Kathy was a rather straight person, and she had just received absolutely the last response she had ever expected to that question, especially from this girl who had so much going for her. But Kathy give her credit and tried one more time to get serious: “That’s a very hard and illegal thing to do,” she said.

“Yes,” the girl replied, quite seriously. “That’s why there’s a lot of money in it, and I don’t intend to be cheap.”

Both Carrie and Gil Evachevski were well aware of the interview within seconds of its ending, and not just due to the speed of the Spearfish Lake rumor mill, either.

Carrie assumed, at first, that Jennifer was just sticking a pin into Kathy’s highly stuffed shirt, but when confronted by a set of parents who didn’t know what to think, the girl just as coolly and levelly repeated her career plans.

The degree of consternation in the Evachevski household that evening was not quite off the scale. “The only thing I can think of,” Gil said, “is to ignore it, and maybe it’ll go away. If we fight her, she’s hard-headed enough to do it.”

“It’s not all bad,” Carrie told her husband.

“Where is there anything good about it?”

“If she wants to be a virgin at eighteen, then there might be less of a chance that she’ll be pregnant at fifteen. And you know as well as I do that it happens around here, and she draws men like flies.”

“You have a point, kid,” Gil admitted. “I can tell you one thing, though.”

“What?”

“If she does go through with it, she’ll be richer than her granddad by the time she turns thirty.”

Carrie thought about it for a minute. “You may be right,” she said finally. “But I hope we never have to find out.”

A year and more later, it was still too early to tell if they had made a wise decision. The subject had not come up again, and neither parent had dared to bring it up.
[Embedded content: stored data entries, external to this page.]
Lemma refresh_with_unknown_token_is_unauthorized_witness :
  ∃ w',
    refresh_token_endpoint sym_encode sym_decode one_json_dumps one_json_loads
      (demo_settings true) demo_refresh "jti-2" "r-9" (100 * second)
      alice_world
    = (Raise (HTTPException 401), w')
    ∧ store w' = ∅.
Proof.
  destruct (refresh_with_unknown_token_is_unauthorized sym_encode sym_decode
              one_json_dumps one_json_loads (demo_settings true) demo_refresh
              "jti-2" "r-9" (100 * second) alice_world)
    as (w' & Hrun & Hstore & _); [concrete|].
  exists w'. by split.
Defined.

(** The access token handed in was signed with another key. *)
Lemma failed_refresh_loses_the_refresh_token_witness :
  let forged : Dict * string := sym_encode demo_payload "key-2" "RS256" in
  ∃ w',
    refresh_token_endpoint sym_encode sym_decode one_json_dumps one_json_loads
      (demo_settings true) (@RefreshTokenRequest.mk (Dict * string) "r-1" forged) "jti-2"
      "r-9" (100 * second) session_world
    = (Raise (HTTPException 400), w')
    ∧ store w' = ∅.
Proof.
  intros forged.
  destruct (failed_refresh_loses_the_refresh_token sym_encode sym_decode
              one_json_dumps one_json_loads (demo_settings true)
              (@RefreshTokenRequest.mk (Dict * string) "r-1" forged) "jti-2" "r-9"
              (100 * second) session_world "one-record" one_record 604900
              alice_row)
    as (w' & Hrun & Hstore & _); try concrete.
  exists w'. split; [exact Hrun|]. rewrite Hstore. concrete.
Defined.

Lemma refresh_rotates_both_tokens_witness :
  ∃ access w',
    refresh_token_endpoint sym_encode sym_decode one_json_dumps one_json_loads
      (demo_settings true) demo_refresh "jti-2" "r-9" (100 * second)
      session_world
    = (Ok (access, "r-9"), w')
    ∧ calls w'
      = [GET "refresh_token:r-1"; DEL "refresh_token:r-1";
         SETEX "blacklist_token:jti-1" 10 "1";
         SETEX "refresh_token:r-9" 604800 "one-record"]
    ∧ (verify_refresh_token one_json_loads "r-1" (101 * second) w').1
      = Ok PNone.
Proof.
  pose proof (refresh_rotates_both_tokens sym_encode sym_decode
                one_json_dumps one_json_loads (demo_settings true)
                demo_refresh "jti-2" "r-9" (100 * second) session_world
                "one-record" one_record 604900 alice_row demo_payload 110)
    as H.
  settle H. destruct H as (w' & Hrun & Hcalls & _ & Hold).
  eexists _, w'. split; [exact Hrun|].
  split; [rewrite Hcalls; by vm_compute|apply Hold].
Defined.

(** A token of a user whose row is gone. *)
Lemma get_current_user_outcomes_witness :
  let payload : Dict :=
    {[ "user_id" := PStr "1b4e28ba-2fa1-11d2-883f-0016d3cca427";
       "exp" := PInt 110 ]} in
  let tok := sym_encode payload "key-1" "RS256" in
  (get_current_user sym_decode (demo_settings true) tok (100 * second)
     alice_world).1 = Returns alice_row
  ∧ (get_current_user sym_decode (demo_settings true) tok (100 * second)
       empty_world).1 = RaisesCrud UserNotFoundError.
Proof.
  intros payload tok. split.
  - rewrite (proj2 (proj2 (get_current_user_outcomes sym_decode
                             (demo_settings true) tok (100 * second)
                             alice_world))
               payload "1b4e28ba-2fa1-11d2-883f-0016d3cca427");
      concrete.
  - rewrite (proj2 (proj2 (get_current_user_outcomes sym_decode
                             (demo_settings true) tok (100 * second)
                             empty_world))
               payload "1b4e28ba-2fa1-11d2-883f-0016d3cca427");
      concrete.
Defined.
Guidance counselor Kathy Webb, however, still had to secretly settle her nerves with a shot of vodka when she thought about the upcoming ninth grade counseling sessions.

*   *   *

Spearfish Lake Record-Herald, August 20, 1975

Back to School Section

GUIDANCE COUNSELING

All high school students at Spearfish Lake High School are encouraged to work with the school’s guidance counselor to develop career plans and goals, and to plan how to use the educational process to further those goals.

To help develop the student’s goals, the school employs a trained school guidance counselor. Parents are encouraged to consult with the guidance office to help understand the process, and help the counselor in developing the child’s education.